#### What you are asked to do
Return the opening lines of the material, word for word. End with the line that contains "Python [str] values".

═══ Task material

(** * Content-safety moderation pipeline of [score.py]

    A shallow embedding of the moderation and request-normalisation code of
    the foundation-model-inference scoring script
    ([context/src/score.py]): the sentence chunker [CsChunkingUtils], the
    severity analyzer [analyze_text], the structural redactor [iterate], the
    two moderation gates, the Llama-2 chat formatting and the request
    normaliser [get_request_data].

    Python [str] values are modelled by [string] (code points below 256),
    Python integers by [Z], raised exceptions by the [Err] case of [result]. *)

From Stdlib Require Import ZArith List String Ascii Bool Lia DecimalString Permutation.
Import ListNotations.

Set Warnings "-register-all".

Local Open Scope list_scope.
Local Open Scope string_scope.
Local Open Scope Z_scope.

(** ** Exceptions and fallible computations *)

(** Dictionary keys and DataFrame labels: integers or strings. *)
Inductive key : Type :=
| KInt (n : Z)
| KStr (s : string).

(** The exception classes that the modelled code raises or lets escape. *)
Inductive exn : Type :=
| Exception (msg : string)
| ValueError (msg : string)
| KeyError (k : key)
| TypeError (msg : string)
| AttributeError (msg : string)
| ExternalError (msg : string).

Inductive result (A : Type) : Type :=
| Ok (a : A)
| Err (e : exn).

Arguments Ok {A} a.
Arguments Err {A} e.

Definition rbind {A B : Type} (r : result A) (k : A -> result B) : result B :=
  match r with
  | Ok a => k a
  | Err e => Err e
  end.

Declare Scope result_scope.
Delimit Scope result_scope with result.
Notation "x <- r ;; k" := (rbind r (fun x => k))
  (at level 100, r at next level, right associativity) : result_scope.
Notation "' p <- r ;; k" := (rbind r (fun p => k))
  (at level 100, p pattern, r at next level, right associativity) : result_scope.

(** ** Python string primitives *)

Definition quote : string := String "034"%char EmptyString.
Definition apostrophe : string := String "039"%char EmptyString.
Definition newline : string := String "010"%char EmptyString.

(** [len(s)] *)
Definition len (s : string) : Z := Z.of_nat (String.length s).

(** [s[n:]] for a natural [n]. *)
Fixpoint string_drop (n : nat) (s : string) : string :=
  match n, s with
  | O, _ => s
  | S n', String _ s' => string_drop n' s'
  | S _, EmptyString => EmptyString
  end.

(** Slice bounds are normalised as CPython does: a negative bound counts
    from the end, and every bound is clamped to [0, len]. *)
Definition slice_bound (s : string) (k : Z) : Z :=
  if k <? 0 then Z.max 0 (k + len s) else Z.min k (len s).

(** [s[i:j]] *)
Definition py_slice (s : string) (i j : Z) : string :=
  let a := slice_bound s i in
  let b := slice_bound s j in
  substring (Z.to_nat a) (Z.to_nat (b - a)) s.

(** [range(start, stop, step)] as a list; [range] rejects a zero step. *)
Fixpoint range_up (fuel : nat) (i stop step : Z) : list Z :=
  match fuel with
  | O => []
  | S fuel' => if i <? stop then i :: range_up fuel' (i + step) stop step else []
  end.

Fixpoint range_down (fuel : nat) (i stop step : Z) : list Z :=
  match fuel with
  | O => []
  | S fuel' => if stop <? i then i :: range_down fuel' (i + step) stop step else []
  end.

Definition py_range (start stop step : Z) : result (list Z) :=
  if step =? 0 then Err (ValueError "range() arg 3 must not be zero")
  else if 0 <? step then Ok (range_up (Z.to_nat (stop - start)) start stop step)
  else Ok (range_down (Z.to_nat (start - stop)) start stop step).

(** [s.split(sep)] for a string separator: the pieces between the leftmost
    non-overlapping occurrences of [sep].  [skip] counts the characters of
    an occurrence that are still to be passed over. *)
Fixpoint split_from (sep : string) (skip : nat) (s : string) : list string :=
  match s with
  | EmptyString => [EmptyString]
  | String c s' =>
      match skip with
      | S k => split_from sep k s'
      | O =>
          if prefix sep s then
            EmptyString :: split_from sep (String.length sep - 1) s'
          else
            match split_from sep O s' with
            | piece :: pieces => String c piece :: pieces
            | [] => [String c EmptyString]
            end
      end
  end.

══════

#### Result
(** * Content-safety moderation pipeline of [score.py]

    A shallow embedding of the moderation and request-normalisation code of
    the foundation-model-inference scoring script
    ([context/src/score.py]): the sentence chunker [CsChunkingUtils], the
    severity analyzer [analyze_text], the structural redactor [iterate], the
    two moderation gates, the Llama-2 chat formatting and the request
    normaliser [get_request_data].

    Python [str] values are modelled by [string] (code points below 256),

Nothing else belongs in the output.